Off-Policy Evaluation of the Performance of a Robot Swarm: Importance Sampling to Assess Potential Modifications to the Finite-State Machine That Controls the Robots

• Main Authors: Federico Pagnozzi, Mauro Birattari
• Format: Article
• Language: English
• Published: Frontiers Media S.A. 2021-04-01
• Series: Frontiers in Robotics and AI
• Subjects: swarm robotics; control software architecture; automatic design; reinforcement learning; importance sampling
• Online Access: https://www.frontiersin.org/articles/10.3389/frobt.2021.625125/full

Due to the decentralized, loosely coupled nature of a swarm and to the lack of a general design methodology, the development of control software for robot swarms is typically an iterative process.
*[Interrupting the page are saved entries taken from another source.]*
(** The callbacks of one round, put before the callbacks of the later ones. *)
Lemma round_report sp dp ss ds sp' dp' ss' ds' evs evs' :
  round sp dp ss ds sp' dp' ss' ds' evs ->
  pending skey sp sp dp ss -> pending dkey dp sp dp ds ->
  StronglySorted str_lt (ekey <$> evs') -> Forall (unreported sp' dp') (ekey <$> evs') ->
  (forall k, unreported sp' dp' k ->
     event_for k evs' = classify (first_with skey k ss') (first_with dkey k ds')) ->
  StronglySorted str_lt (ekey <$> evs ++ evs') /\
  Forall (unreported sp dp) (ekey <$> evs ++ evs') /\
  (forall k, unreported sp dp k ->
     event_for k (evs ++ evs') = classify (first_with skey k ss) (first_with dkey k ds)).
Proof.
  intros Hr Hps Hpd Hsort Hall Hfor.
  assert (Hne : forall a b, str_lt a b -> a <> b).
  { intros a b Hab ->. by destruct (irreflexivity str_lt b). }
  destruct Hr as [q s ss ds -> Hq|q d ss ds -> Hq|d ss ds Hu Hlt|s ss ds Hu Hlt|s d ss ds Hu Heq];
    cbn [app].
  - assert (Hiff : forall k, unreported (Some s) dp k <-> unreported (Some q) dp k).
    { intros k. unfold unreported. simpl. by rewrite Hq. }
    split_and!; [done|eapply Forall_impl; [exact Hall|]; intros k; apply Hiff|].
    intros k Hk. rewrite first_with_skip by (rewrite <- Hq; apply Hne, Hk).
    by apply Hfor, Hiff.
  - assert (Hiff : forall k, unreported sp (Some d) k <-> unreported sp (Some q) k).
    { intros k. unfold unreported. simpl. by rewrite Hq. }
    split_and!; [done|eapply Forall_impl; [exact Hall|]; intros k; apply Hiff|].
    intros k Hk. rewrite (first_with_skip dkey) by (rewrite <- Hq; apply Hne, Hk).
    by apply Hfor, Hiff.
  - apply (report sp dp sp (Some d) ss (d :: ds) ss ds); cbn [ekey]; try done.
    + intros k. split; [intros [H1 H2]; split; [by eapply unreported_up|done]|].
      intros [[H1 H2] H3]. by split.
    + rewrite (first_with_none skey _ ss) by done. by rewrite first_with_head.
    + intros k Hk. split; apply first_with_none.
      * eapply Forall_impl; [exact Hlt|]. intros x Hx. by trans (dkey d).
      * by apply sorted_by_head; [apply Hpd|].
    + intros k Hk. by rewrite (first_with_skip dkey) by (by apply Hne).
  - apply (report sp dp (Some s) dp (s :: ss) ds ss ds); cbn [ekey]; try done.
    + intros k. split; [intros [H1 H2]; split; [by eapply unreported_up|done]|].
      intros [[H1 H2] H3]. by split.
    + rewrite (first_with_none dkey _ ds) by done. by rewrite first_with_head.
    + intros k Hk. split; apply first_with_none.
      * by apply sorted_by_head; [apply Hps|].
      * eapply Forall_impl; [exact Hlt|]. intros x Hx. by trans (skey s).
    + intros k Hk. by rewrite (first_with_skip skey) by (by apply Hne).
  - apply (report sp dp (Some s) (Some d) (s :: ss) (d :: ds) ss ds); cbn [ekey]; try done.
    + intros k. unfold unreported at 1. simpl. rewrite <- Heq.
      split; [intros [H1 H2]; split; [by eapply unreported_up|done]|]. by intros [_ H3].
    + rewrite first_with_head, Heq, first_with_head. done.
    + intros k Hk. split; apply first_with_none; apply sorted_by_head;
        [apply Hps|done|apply Hpd|by rewrite <- Heq].
    + intros k Hk. by rewrite (first_with_skip skey), (first_with_skip dkey)
        by (rewrite <- ?Heq; by apply Hne).
Qed.

Lemma match_loop_spec fuel n st sp dp ss ds :
  loaded st sp dp ss ds -> pending skey sp sp dp ss -> pending dkey dp sp dp ds ->
  (measure st < fuel)%nat ->
  exists evs, match_loop skey dkey fuel (fun _ => false) false n st = (evs, Returned, false) /\
    StronglySorted str_lt (ekey <$> evs) /\ Forall (unreported sp dp) (ekey <$> evs) /\
    (forall k, unreported sp dp k ->
       event_for k evs = classify (first_with skey k ss) (first_with dkey k ds)).
Proof.
  revert n st sp dp ss ds. induction fuel as [|fuel IH]; intros n st sp dp ss ds Hl Hps Hpd Hf;
    [lia|]. cbn [match_loop].
  destruct (match_step_round st sp dp ss ds Hl Hps Hpd)
    as [(-> & -> & ->)|(st' & evs & sp' & dp' & ss' & ds' & Hstep & Hr & Hl')].
  { exists []. split_and!; [done|constructor|constructor|done]. }
  rewrite Hstep. apply match_step_decreases in Hstep.
  destruct (round_pending _ _ _ _ _ _ _ _ _ Hr Hps Hpd) as [Hps' Hpd'].
  destruct (IH (Datatypes.S n) st' sp' dp' ss' ds' Hl' Hps' Hpd') as (evs' & -> & H1 & H2 & H3);
    [lia|].
  exists (evs ++ evs'). split; [done|].
  exact (round_report _ _ _ _ _ _ _ _ _ _ Hr Hps Hpd H1 H2 H3).
Qed.

Lemma pending_initial key l : sorted_by key l -> pending key None None None l.
Proof.
  intros Hs. split; [done|]. apply Forall_forall. intros x _. right. by split.
Qed.

End match_spec.

(** ** The keys of the march *)

Lemma append_last_inj a b c d :
  a +:+ String c "" = b +:+ String d "" -> c = d.
Proof.
  revert b. induction a as [|x a IH]; intros [|y b] H; cbn [String.append] in H.
  - by injection H.
  - injection H as _ H. by destruct b.
  - injection H as _ H. by destruct a.
  - injection H as _ H. by apply (IH b).
Qed.

Lemma key_type tp ts e1 e2 b1 b2 :
  srcOrDstKey tp ts (Some e1) b1 = srcOrDstKey tp ts (Some e2) b2 -> is_dir e1 = is_dir e2.
Proof.
  unfold srcOrDstKey. destruct (is_dir e1), (is_dir e2); try done;
    intros H; by apply append_last_inj in H.
Qed.

(** The listing that the march receives: the entries in the order of the
    backend, sorted by key with a stable sort. *)
Definition sort_listing (key : DirEntry -> string) (l : list DirEntry) : list DirEntry :=
  sort_Stable (fun a b => str_ltb (key a) (key b)) l.

Lemma sort_listing_sorted key l : sorted_by key (sort_listing key l).
Proof. apply sort_Stable_sorted, WeakOrder_key. apply _. Qed.

Lemma first_with_filter key k l : first_with key k l = head (filter (fun e => key e = k) l).
Proof.
  unfold first_with. induction l as [|e l IH]; simpl; [done|]. rewrite filter_cons.
  destruct (str_eqb (key e) k) eqn:E.
  - apply str_eqb_eq in E. by rewrite decide_True.
  - apply str_eqb_neq in E. by rewrite decide_False.
Qed.

Lemma first_with_sort key k l : first_with key k (sort_listing key l) = first_with key k l.
Proof.
  rewrite !first_with_filter. f_equal. apply sort_Stable_filter.
  intros x y <- <-. apply (less_irrefl str_ltb).
Qed.

Section match_listings_theorem.
Variable transform_Path : string -> bool -> string.
Variable transforms : list (string -> string).

Definition m_skey (e : DirEntry) : string := srcKey transform_Path transforms (Some e).
Definition m_dkey (e : DirEntry) : string := dstKey transform_Path transforms (Some e).

Lemma matchListings_spec ss ds :
  exists evs,
    matchListings m_skey m_dkey (fun _ => false) false
      (sort_listing m_skey ss) (Some <$> sort_listing m_dkey ds) = (evs, Returned, false) /\
    StronglySorted str_lt (ekey m_skey m_dkey <$> evs) /\
    (forall k, event_for m_skey m_dkey k evs =
               classify (first_with m_skey k ss) (first_with m_dkey k ds)).
Proof.
  unfold matchListings.
  destruct (match_loop_spec m_skey m_dkey) with
    (fuel := (length (sort_listing m_skey ss) +
              length (Some <$> sort_listing m_dkey ds) + 1)%nat) (n := 0%nat)
    (sp := @None DirEntry) (dp := @None DirEntry)
    (st := initial_state (sort_listing m_skey ss) (Some <$> sort_listing m_dkey ds))
    (ss := sort_listing m_skey ss) (ds := sort_listing m_dkey ds)
    as (evs & -> & Hs & _ & Hfor).
  - intros a b. apply key_type.
  - intros a b. apply key_type.
  - intros a b. apply key_type.
  - apply loaded_initial.
  - apply pending_initial, sort_listing_sorted.
  - apply pending_initial, sort_listing_sorted.
  - unfold measure. simpl. lia.
  - exists evs. split_and!; [done|done|]. intros k.
    rewrite Hfor, !first_with_sort by done. done.
Qed.
End match_listings_theorem.

(** ** Stopping early: [NoProcessDstOnly] *)

Definition is_dst_only (ev : event) : Prop :=
  match ev with EDstOnly _ => True | _ => False end.

Lemma exhausted_step skey dkey st st' evs :
  src st = None -> srcChan st = [] -> match_step skey dkey false st = Next st' evs ->
  src st' = None /\ srcChan st' = [] /\ Forall is_dst_only evs.
Proof.
  destruct st as [sc dc sp dp spn dpn s d sm dm sn dn]. simpl. intros -> -> H.
  unfold match_step, reload_src in H. simpl in H.
  destruct d as [d|]; [|destruct dc as [|d dc]]; unfold reload_dst in H; simpl in H;
    repeat case_if_in H; simplify_eq; simpl; split_and!; try done; by repeat constructor.
Qed.

Lemma exhausted_loop skey dkey fuel n st evs o c :
  src st = None -> srcChan st = [] ->
  match_loop skey dkey fuel (fun _ => false) false n st = (evs, o, c) -> Forall is_dst_only evs.
Proof.
  revert n st evs o c. induction fuel as [|fuel IH]; intros n st evs o c Hs Hc H;
    cbn [match_loop] in H; [simplify_eq; constructor|].
  destruct (match_step skey dkey false st) as [st' evs1|] eqn:E; [|simplify_eq; constructor].
  destruct (exhausted_step _ _ _ _ _ Hs Hc E) as (Hs' & Hc' & Hd).
  destruct (match_loop _ _ _ _ _ _ st') as [[evs2 o2] c2] eqn:E2. simplify_eq.
  apply Forall_app. split; [done|]. by eapply IH.
Qed.

(** A source entry that was read came from an open channel. *)
Definition src_open (st : mstate) : Prop := src st <> None -> srcHasMore st = true.

Lemma src_open_step skey dkey np st st' evs :
  src_open st -> match_step skey dkey np st = Next st' evs -> src_open st'.
Proof.
  destruct st as [sc dc sp dp spn dpn s d sm dm sn dn]. unfold src_open. simpl.
  intros Ho H. unfold match_step in H.
  destruct s as [s|]; [specialize (Ho ltac:(done)); subst sm|destruct sc as [|s sc]];
    unfold reload_src in H; simpl in H;
    destruct d as [d|]; try (destruct dc as [|[d|] dc]); unfold reload_dst in H; simpl in H;
    repeat case_if_in H; simplify_eq; simpl; done.
Qed.

Lemma src_open_initial ss ds : src_open (initial_state ss ds).
Proof. intros H. by destruct H. Qed.

(** When the destination-only entries are not wanted, the march reports a
    prefix of what it reports otherwise, and what it leaves out are callbacks
    for destination-only entries. *)
Lemma no_process_dst_only skey dkey fuel n st evs c :
  src_open st ->
  match_loop skey dkey fuel (fun _ => false) false n st = (evs, Returned, c) ->
  exists evs1 rest c1,
    match_loop skey dkey fuel (fun _ => false) true n st = (evs1, Returned, c1) /\
    evs = evs1 ++ rest /\ Forall is_dst_only rest.
Proof.
  revert n st evs c. induction fuel as [|fuel IH]; intros n st evs c Ho H; [done|].
  pose proof H as H0. cbn [match_loop] in H |- *.
  destruct (srcHasMore (reload_src skey st)) eqn:Emore.
  - assert (match_step skey dkey true st = match_step skey dkey false st) as ->.
    { unfold match_step. by rewrite Emore. }
    destruct (match_step skey dkey false st) as [st' evs1|o c1] eqn:Estep.
    + pose proof (src_open_step _ _ _ _ _ _ Ho Estep) as Ho'.
      destruct (match_loop _ _ _ _ false _ st') as [[evs2 o2] c2] eqn:E2. simplify_eq.
      destruct (IH _ _ _ _ Ho' E2) as (e1 & rest & c1 & -> & -> & Hd).
      exists (evs1 ++ e1), rest, c1. split_and!; [done|by rewrite app_assoc|done].
    + simplify_eq. by exists [], [], c.
  - exists [], evs, true. split_and!; [|done|].
    + unfold match_step. by rewrite Emore.
    + unfold reload_src in Emore. destruct st as [sc dc sp dp spn dpn s d sm dm sn dn].
      simpl in Emore. destruct s as [s|]; [|destruct sc; [|done]].
      * specialize (Ho ltac:(done)). simpl in *. congruence.
      * by eapply exhausted_loop in H0.
Qed.

(** ** [Run]: workers, jobs and interleaving *)

Section run.
Context {S : Type} (cb : Marcher S) (m : March).
Variable skey dkey : DirEntry -> string.
Variable srcListDir dstListDir : string -> list DirEntry * option error.
Variable NewObject : string -> option Object.
(** [ci.Checkers], [ci.MaxDepth], [fi.Opt.DeleteExcluded], [fs.MaxLevel]. *)
Variable checkers : nat.
Variable MaxDepth : Z.
Variable DeleteExcluded : bool.

Definition MaxLevel : Z := 2 ^ 31 - 1.

(** The job that starts the march. *)
Definition first_job : listDirJob :=
  let srcDepth := if MaxDepth <? 0 then MaxLevel else MaxDepth in
  let dstDepth := if DeleteExcluded then MaxLevel else srcDepth in
  mkJob (Dir m) (Dir m) (srcDepth - 1) (dstDepth - 1) false (NoCheckDest m).

Definition listings (job : listDirJob) :=
  job_listings m srcListDir dstListDir NewObject job.

(** What [matchListings] reports for a job whose context is not cancelled. *)
Definition job_match (job : listDirJob) : list event * outcome * bool :=
  let '((ss, _), (ds, _)) := listings job in
  matchListings skey dkey (fun _ => false) (NoProcessDstOnly m) ss ds.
Control software is generally modified and refined repeatedly, either manually or automatically, until satisfactory results are obtained. In this paper, we propose a technique based on off-policy evaluation to estimate how the performance of an instance of control software—implemented as a probabilistic finite-state machine—would be impacted by modifying the structure and the value of the parameters. The proposed technique is particularly appealing when coupled with automatic design methods belonging to the AutoMoDe family, as it can exploit the data generated during the design process. The technique can be used either to reduce the complexity of the control software generated, improving therefore its readability, or to evaluate perturbations of the parameters, which could help in prioritizing the exploration of the neighborhood of the current solution within an iterative improvement algorithm. To evaluate the technique, we apply it to control software generated with an AutoMoDe method, Chocolate−6S . In a first experiment, we use the proposed technique to estimate the impact of removing a state from a probabilistic finite-state machine. In a second experiment, we use it to predict the impact of changing the value of the parameters. The results show that the technique is promising and significantly better than a naive estimation. We discuss the limitations of the current implementation of the technique, and we sketch possible improvements, extensions, and generalizations.